_What this task involves:_
Start with the first line of the records below. Output each line exactly, ending with the one that contains "apply entriesOfPattern_spec in".

_Data:_
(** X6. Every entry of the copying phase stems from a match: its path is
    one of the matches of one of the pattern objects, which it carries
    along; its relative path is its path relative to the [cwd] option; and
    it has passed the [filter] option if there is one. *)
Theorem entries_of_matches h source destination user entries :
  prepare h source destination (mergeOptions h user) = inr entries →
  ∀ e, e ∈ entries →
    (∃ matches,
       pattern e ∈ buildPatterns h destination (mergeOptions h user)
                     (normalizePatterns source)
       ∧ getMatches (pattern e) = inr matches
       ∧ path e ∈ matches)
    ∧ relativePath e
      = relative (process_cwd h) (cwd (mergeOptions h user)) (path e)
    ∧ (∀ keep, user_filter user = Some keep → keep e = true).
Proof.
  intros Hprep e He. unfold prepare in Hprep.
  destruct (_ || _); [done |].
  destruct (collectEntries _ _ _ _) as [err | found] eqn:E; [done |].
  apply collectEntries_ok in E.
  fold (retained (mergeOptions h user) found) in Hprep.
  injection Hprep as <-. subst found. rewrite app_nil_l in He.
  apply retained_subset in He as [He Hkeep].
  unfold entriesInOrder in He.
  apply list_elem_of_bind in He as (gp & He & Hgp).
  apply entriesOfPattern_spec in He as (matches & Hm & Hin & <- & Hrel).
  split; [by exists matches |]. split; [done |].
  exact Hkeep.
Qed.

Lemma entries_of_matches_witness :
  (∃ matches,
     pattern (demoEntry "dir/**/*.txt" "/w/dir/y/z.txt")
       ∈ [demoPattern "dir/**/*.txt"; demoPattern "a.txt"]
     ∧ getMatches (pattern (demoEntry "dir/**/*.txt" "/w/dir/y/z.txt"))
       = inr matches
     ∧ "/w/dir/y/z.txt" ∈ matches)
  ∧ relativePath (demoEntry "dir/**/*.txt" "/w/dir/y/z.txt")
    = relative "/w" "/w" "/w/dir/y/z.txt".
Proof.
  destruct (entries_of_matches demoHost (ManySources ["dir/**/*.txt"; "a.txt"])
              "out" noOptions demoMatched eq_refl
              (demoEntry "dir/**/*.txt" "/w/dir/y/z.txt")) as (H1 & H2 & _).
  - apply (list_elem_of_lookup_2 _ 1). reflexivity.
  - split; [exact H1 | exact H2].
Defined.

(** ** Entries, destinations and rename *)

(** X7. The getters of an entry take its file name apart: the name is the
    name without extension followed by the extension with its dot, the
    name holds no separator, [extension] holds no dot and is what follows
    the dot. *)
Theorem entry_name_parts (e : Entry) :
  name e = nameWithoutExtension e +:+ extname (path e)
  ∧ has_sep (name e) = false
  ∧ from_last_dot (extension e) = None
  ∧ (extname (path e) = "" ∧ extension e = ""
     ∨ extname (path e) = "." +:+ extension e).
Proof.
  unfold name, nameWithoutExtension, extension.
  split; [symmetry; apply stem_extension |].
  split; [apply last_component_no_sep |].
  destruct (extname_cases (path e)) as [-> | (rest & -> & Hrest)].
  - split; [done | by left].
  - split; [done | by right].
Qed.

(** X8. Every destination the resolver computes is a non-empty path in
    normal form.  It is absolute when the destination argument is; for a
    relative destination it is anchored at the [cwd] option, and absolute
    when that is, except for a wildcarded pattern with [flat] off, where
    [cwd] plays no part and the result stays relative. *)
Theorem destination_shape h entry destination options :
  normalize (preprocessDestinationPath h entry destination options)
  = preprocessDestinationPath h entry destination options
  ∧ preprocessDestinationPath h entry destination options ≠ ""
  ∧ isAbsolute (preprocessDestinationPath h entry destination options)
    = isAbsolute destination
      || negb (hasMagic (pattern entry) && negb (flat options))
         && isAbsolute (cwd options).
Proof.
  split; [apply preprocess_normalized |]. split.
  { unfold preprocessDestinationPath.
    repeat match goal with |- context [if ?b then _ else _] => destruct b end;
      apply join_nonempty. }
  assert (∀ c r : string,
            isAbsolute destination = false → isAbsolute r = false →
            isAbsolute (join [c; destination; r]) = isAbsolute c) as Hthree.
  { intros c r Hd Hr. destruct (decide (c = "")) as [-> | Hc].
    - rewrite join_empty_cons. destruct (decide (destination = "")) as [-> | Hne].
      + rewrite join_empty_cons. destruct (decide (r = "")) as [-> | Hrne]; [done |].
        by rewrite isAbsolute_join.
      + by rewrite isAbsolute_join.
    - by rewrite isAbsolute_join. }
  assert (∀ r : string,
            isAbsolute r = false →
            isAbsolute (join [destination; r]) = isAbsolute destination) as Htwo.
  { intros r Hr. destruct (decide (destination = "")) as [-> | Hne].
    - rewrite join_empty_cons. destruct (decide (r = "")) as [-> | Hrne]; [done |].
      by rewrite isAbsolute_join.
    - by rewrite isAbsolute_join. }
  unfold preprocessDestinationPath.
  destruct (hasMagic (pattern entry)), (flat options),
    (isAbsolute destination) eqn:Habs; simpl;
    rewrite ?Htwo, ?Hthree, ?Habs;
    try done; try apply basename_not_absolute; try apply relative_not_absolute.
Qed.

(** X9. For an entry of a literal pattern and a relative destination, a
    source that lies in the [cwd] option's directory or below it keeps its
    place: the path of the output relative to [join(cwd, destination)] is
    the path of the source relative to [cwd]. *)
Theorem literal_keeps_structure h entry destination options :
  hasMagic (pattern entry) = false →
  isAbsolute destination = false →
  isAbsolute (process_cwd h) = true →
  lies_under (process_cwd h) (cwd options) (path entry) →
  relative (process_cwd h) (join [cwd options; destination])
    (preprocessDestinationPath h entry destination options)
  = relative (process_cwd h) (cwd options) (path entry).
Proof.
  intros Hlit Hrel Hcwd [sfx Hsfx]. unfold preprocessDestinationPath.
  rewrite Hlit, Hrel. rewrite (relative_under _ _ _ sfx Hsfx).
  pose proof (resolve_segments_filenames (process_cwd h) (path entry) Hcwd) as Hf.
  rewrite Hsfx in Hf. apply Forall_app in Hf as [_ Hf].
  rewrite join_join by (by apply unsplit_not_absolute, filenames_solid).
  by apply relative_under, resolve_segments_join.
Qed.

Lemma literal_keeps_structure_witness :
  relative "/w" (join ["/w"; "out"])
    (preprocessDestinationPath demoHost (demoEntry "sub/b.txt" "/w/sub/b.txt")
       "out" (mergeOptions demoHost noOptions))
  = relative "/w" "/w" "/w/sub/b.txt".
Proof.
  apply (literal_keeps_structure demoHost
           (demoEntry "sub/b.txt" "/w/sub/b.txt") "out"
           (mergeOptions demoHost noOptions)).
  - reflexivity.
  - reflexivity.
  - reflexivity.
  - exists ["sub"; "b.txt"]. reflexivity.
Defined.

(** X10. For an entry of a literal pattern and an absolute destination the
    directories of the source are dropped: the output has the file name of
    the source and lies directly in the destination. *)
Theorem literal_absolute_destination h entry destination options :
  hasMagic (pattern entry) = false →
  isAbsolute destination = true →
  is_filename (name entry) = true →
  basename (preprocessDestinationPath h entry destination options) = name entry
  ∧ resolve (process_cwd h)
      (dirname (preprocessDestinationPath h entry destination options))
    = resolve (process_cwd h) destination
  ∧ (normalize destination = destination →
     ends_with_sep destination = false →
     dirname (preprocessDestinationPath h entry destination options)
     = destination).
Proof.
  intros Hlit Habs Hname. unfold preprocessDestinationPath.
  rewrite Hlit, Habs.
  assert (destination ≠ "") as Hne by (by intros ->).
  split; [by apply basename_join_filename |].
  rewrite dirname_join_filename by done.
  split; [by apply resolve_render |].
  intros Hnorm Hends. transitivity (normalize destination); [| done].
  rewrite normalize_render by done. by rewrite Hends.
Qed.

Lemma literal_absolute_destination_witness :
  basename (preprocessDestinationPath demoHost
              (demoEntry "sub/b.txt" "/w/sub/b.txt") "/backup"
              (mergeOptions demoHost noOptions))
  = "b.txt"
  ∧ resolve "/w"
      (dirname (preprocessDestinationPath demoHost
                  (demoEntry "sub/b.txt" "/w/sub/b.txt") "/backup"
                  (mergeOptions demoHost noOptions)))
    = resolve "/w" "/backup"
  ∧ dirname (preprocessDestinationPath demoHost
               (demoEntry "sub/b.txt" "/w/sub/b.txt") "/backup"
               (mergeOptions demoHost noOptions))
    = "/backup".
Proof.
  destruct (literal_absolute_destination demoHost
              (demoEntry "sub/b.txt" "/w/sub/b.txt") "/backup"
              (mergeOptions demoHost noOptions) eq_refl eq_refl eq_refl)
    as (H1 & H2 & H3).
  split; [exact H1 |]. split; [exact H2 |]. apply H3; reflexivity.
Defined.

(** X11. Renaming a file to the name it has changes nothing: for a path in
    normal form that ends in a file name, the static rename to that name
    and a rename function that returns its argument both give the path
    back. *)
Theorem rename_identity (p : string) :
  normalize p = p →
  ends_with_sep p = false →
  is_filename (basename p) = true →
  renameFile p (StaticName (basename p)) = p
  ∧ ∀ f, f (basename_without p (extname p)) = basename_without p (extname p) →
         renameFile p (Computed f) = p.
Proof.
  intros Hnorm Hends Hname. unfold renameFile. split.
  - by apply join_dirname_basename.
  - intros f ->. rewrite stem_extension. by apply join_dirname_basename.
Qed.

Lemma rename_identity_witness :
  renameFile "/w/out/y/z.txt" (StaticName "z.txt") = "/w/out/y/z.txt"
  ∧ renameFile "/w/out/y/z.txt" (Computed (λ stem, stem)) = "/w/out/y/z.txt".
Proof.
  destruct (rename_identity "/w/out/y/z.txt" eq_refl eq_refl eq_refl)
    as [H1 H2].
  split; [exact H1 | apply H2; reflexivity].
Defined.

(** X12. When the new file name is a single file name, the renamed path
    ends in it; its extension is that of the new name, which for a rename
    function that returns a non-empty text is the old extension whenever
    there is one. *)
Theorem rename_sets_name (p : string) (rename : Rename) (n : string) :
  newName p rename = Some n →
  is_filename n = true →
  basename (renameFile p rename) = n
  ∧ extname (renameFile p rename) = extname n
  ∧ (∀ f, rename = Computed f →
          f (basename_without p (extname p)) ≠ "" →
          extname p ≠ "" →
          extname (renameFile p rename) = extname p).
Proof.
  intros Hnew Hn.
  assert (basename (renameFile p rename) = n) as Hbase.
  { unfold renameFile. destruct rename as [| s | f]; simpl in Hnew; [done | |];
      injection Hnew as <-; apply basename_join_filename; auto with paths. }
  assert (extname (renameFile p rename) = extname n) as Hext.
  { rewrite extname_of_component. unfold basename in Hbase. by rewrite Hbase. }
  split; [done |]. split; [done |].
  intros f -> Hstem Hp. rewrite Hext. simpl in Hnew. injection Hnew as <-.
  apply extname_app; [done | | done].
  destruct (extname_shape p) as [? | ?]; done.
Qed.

_Task result:_
(** X6. Every entry of the copying phase stems from a match: its path is
    one of the matches of one of the pattern objects, which it carries
    along; its relative path is its path relative to the [cwd] option; and
    it has passed the [filter] option if there is one. *)
Theorem entries_of_matches h source destination user entries :
  prepare h source destination (mergeOptions h user) = inr entries →
  ∀ e, e ∈ entries →
    (∃ matches,
       pattern e ∈ buildPatterns h destination (mergeOptions h user)
                     (normalizePatterns source)
       ∧ getMatches (pattern e) = inr matches
       ∧ path e ∈ matches)
    ∧ relativePath e
      = relative (process_cwd h) (cwd (mergeOptions h user)) (path e)
    ∧ (∀ keep, user_filter user = Some keep → keep e = true).
Proof.
  intros Hprep e He. unfold prepare in Hprep.
  destruct (_ || _); [done |].
  destruct (collectEntries _ _ _ _) as [err | found] eqn:E; [done |].
  apply collectEntries_ok in E.
  fold (retained (mergeOptions h user) found) in Hprep.
  injection Hprep as <-. subst found. rewrite app_nil_l in He.
  apply retained_subset in He as [He Hkeep].
  unfold entriesInOrder in He.
  apply list_elem_of_bind in He as (gp & He & Hgp).
  apply entriesOfPattern_spec in He as (matches & Hm & Hin & <- & Hrel).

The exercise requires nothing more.